What you are asked to do:
Each line below that includes "token" counts once; report the total and nothing more.

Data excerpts
=== Section Start ===
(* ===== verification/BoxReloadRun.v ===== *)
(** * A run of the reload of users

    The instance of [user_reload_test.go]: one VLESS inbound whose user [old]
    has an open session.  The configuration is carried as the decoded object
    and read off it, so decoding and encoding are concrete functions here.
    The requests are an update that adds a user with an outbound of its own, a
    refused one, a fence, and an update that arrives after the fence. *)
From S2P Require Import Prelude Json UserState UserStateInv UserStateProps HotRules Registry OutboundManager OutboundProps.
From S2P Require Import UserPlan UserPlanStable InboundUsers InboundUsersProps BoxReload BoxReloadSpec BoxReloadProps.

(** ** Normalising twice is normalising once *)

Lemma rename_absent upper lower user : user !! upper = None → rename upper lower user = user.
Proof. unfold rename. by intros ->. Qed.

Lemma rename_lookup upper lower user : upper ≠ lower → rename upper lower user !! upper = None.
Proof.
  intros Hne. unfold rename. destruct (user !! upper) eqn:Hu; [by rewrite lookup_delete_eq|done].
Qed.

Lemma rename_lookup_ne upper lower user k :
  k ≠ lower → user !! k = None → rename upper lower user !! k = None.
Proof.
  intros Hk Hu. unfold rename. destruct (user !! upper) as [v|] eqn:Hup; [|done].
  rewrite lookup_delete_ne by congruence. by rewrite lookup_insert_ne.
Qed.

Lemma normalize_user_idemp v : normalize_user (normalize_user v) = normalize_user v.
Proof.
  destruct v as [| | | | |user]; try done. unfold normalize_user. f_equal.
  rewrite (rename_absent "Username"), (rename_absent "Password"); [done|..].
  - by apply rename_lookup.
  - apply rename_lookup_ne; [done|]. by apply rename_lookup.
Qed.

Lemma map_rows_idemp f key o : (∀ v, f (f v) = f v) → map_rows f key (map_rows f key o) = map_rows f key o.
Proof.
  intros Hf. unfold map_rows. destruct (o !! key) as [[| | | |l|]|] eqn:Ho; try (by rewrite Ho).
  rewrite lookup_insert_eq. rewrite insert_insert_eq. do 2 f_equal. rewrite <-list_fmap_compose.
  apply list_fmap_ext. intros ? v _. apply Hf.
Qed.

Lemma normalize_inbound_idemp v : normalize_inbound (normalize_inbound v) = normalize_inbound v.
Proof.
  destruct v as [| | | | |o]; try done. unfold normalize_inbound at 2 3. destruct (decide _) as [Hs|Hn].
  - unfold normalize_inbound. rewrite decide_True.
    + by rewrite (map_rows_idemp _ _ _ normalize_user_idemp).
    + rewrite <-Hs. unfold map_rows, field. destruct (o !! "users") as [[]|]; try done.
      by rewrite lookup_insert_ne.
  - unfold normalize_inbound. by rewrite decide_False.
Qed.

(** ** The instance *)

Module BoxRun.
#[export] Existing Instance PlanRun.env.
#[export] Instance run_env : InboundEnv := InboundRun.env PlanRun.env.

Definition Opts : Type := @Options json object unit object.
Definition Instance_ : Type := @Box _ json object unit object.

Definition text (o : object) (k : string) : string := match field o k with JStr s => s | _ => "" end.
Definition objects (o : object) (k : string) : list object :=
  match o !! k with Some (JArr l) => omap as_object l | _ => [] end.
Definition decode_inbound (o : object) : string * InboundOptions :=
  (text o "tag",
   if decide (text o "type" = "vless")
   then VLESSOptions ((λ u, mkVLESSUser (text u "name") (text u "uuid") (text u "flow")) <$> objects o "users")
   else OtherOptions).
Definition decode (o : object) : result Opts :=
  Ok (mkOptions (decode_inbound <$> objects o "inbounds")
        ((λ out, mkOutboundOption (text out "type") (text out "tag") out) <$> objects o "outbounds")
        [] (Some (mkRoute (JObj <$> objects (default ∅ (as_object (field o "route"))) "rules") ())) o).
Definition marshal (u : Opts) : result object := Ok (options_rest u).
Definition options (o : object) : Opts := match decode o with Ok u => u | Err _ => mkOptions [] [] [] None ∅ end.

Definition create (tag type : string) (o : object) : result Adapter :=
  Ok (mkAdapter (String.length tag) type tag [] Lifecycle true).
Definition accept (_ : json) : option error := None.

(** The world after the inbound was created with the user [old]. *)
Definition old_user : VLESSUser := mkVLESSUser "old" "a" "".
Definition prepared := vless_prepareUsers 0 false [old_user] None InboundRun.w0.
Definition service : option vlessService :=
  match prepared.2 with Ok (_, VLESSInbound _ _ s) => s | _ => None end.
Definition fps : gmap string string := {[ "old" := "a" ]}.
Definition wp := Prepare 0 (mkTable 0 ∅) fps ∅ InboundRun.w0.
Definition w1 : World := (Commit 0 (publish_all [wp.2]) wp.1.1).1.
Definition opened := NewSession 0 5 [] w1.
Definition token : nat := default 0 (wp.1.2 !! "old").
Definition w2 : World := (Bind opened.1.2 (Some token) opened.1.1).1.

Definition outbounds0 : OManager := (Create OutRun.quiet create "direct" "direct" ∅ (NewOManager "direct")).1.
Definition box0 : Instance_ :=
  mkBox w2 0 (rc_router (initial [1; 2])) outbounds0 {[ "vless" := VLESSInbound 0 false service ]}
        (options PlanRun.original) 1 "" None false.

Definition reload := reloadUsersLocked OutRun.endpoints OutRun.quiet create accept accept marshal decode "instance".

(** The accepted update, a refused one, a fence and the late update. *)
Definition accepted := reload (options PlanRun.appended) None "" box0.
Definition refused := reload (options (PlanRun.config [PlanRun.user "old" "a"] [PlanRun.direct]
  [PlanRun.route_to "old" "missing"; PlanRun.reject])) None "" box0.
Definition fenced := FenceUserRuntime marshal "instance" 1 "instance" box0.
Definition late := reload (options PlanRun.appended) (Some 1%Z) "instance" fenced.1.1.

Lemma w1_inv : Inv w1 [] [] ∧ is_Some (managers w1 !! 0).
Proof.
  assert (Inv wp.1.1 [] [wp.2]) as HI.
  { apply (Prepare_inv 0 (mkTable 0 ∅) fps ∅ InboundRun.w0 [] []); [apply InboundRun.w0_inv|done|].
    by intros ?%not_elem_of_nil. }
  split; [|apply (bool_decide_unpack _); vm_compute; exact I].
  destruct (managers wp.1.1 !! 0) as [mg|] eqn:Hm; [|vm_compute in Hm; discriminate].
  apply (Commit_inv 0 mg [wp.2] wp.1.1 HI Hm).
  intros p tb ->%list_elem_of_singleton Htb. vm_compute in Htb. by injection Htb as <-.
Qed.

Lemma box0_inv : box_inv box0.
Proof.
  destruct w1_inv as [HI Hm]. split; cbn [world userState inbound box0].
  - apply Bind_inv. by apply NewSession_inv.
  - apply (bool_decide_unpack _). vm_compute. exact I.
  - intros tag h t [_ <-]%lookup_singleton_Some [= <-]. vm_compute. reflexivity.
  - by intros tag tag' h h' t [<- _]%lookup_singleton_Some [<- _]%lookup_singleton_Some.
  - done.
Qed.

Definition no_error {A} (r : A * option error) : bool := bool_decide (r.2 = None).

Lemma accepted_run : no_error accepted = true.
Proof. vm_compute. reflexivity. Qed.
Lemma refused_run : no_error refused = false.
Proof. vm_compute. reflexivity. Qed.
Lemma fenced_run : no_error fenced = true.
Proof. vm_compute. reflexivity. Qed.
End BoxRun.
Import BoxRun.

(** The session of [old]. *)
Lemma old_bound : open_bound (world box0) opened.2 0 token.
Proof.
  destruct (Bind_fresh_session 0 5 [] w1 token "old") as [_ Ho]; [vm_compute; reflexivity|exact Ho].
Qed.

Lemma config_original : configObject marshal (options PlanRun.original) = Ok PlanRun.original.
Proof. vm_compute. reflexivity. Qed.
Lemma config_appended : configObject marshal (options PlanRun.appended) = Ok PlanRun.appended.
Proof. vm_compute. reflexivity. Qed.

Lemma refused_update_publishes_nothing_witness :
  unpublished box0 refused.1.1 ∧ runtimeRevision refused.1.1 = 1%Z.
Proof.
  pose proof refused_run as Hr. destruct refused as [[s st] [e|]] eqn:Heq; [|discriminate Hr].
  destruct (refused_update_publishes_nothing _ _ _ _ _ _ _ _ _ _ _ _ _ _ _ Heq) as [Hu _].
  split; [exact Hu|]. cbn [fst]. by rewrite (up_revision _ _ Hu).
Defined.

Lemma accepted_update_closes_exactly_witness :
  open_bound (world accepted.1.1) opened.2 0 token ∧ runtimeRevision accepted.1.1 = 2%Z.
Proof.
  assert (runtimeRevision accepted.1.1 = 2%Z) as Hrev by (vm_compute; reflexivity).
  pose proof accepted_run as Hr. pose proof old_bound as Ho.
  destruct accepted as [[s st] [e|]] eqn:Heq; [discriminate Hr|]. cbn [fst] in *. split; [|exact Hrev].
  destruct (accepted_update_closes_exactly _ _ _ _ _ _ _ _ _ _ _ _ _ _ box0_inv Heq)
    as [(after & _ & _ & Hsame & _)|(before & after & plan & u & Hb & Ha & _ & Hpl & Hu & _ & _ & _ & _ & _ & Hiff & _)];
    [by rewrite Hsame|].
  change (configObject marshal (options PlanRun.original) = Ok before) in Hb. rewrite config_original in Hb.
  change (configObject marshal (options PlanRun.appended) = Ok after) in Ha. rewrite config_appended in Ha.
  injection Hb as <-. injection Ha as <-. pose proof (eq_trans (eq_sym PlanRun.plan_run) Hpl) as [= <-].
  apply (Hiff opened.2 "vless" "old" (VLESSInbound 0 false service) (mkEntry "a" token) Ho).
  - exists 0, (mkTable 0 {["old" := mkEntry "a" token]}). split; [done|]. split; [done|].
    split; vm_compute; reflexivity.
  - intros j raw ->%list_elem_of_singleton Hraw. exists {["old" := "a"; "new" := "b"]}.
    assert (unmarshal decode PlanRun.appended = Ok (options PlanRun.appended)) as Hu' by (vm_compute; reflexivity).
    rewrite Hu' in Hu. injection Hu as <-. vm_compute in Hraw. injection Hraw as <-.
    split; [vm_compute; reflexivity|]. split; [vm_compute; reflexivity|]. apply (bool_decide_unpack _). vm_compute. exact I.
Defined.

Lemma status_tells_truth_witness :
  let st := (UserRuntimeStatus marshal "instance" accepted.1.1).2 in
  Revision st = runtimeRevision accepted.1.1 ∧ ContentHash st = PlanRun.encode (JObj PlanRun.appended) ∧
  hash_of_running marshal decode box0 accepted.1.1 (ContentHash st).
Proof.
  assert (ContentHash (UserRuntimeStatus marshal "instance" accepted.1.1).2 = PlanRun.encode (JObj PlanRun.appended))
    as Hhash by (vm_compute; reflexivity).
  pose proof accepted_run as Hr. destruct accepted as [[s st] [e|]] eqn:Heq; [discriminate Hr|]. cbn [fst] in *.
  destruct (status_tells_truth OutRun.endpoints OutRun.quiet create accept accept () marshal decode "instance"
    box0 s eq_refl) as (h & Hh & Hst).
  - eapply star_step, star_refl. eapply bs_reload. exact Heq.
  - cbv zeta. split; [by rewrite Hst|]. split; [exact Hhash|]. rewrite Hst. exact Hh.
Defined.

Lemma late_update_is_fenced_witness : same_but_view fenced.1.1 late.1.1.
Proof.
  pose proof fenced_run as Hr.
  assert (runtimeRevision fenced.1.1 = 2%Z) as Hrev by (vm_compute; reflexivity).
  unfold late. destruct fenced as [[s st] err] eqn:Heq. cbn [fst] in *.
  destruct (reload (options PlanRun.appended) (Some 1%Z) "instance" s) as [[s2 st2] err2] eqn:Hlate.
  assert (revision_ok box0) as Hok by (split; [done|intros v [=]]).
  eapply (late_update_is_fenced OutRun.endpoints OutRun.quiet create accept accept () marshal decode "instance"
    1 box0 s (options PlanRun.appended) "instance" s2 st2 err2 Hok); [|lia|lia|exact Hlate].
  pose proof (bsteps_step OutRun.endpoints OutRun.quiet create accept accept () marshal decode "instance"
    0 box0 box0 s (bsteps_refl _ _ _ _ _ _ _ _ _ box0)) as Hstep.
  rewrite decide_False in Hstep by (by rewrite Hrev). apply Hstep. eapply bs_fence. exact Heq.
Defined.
=== Section End ===
Response for this exercise:
7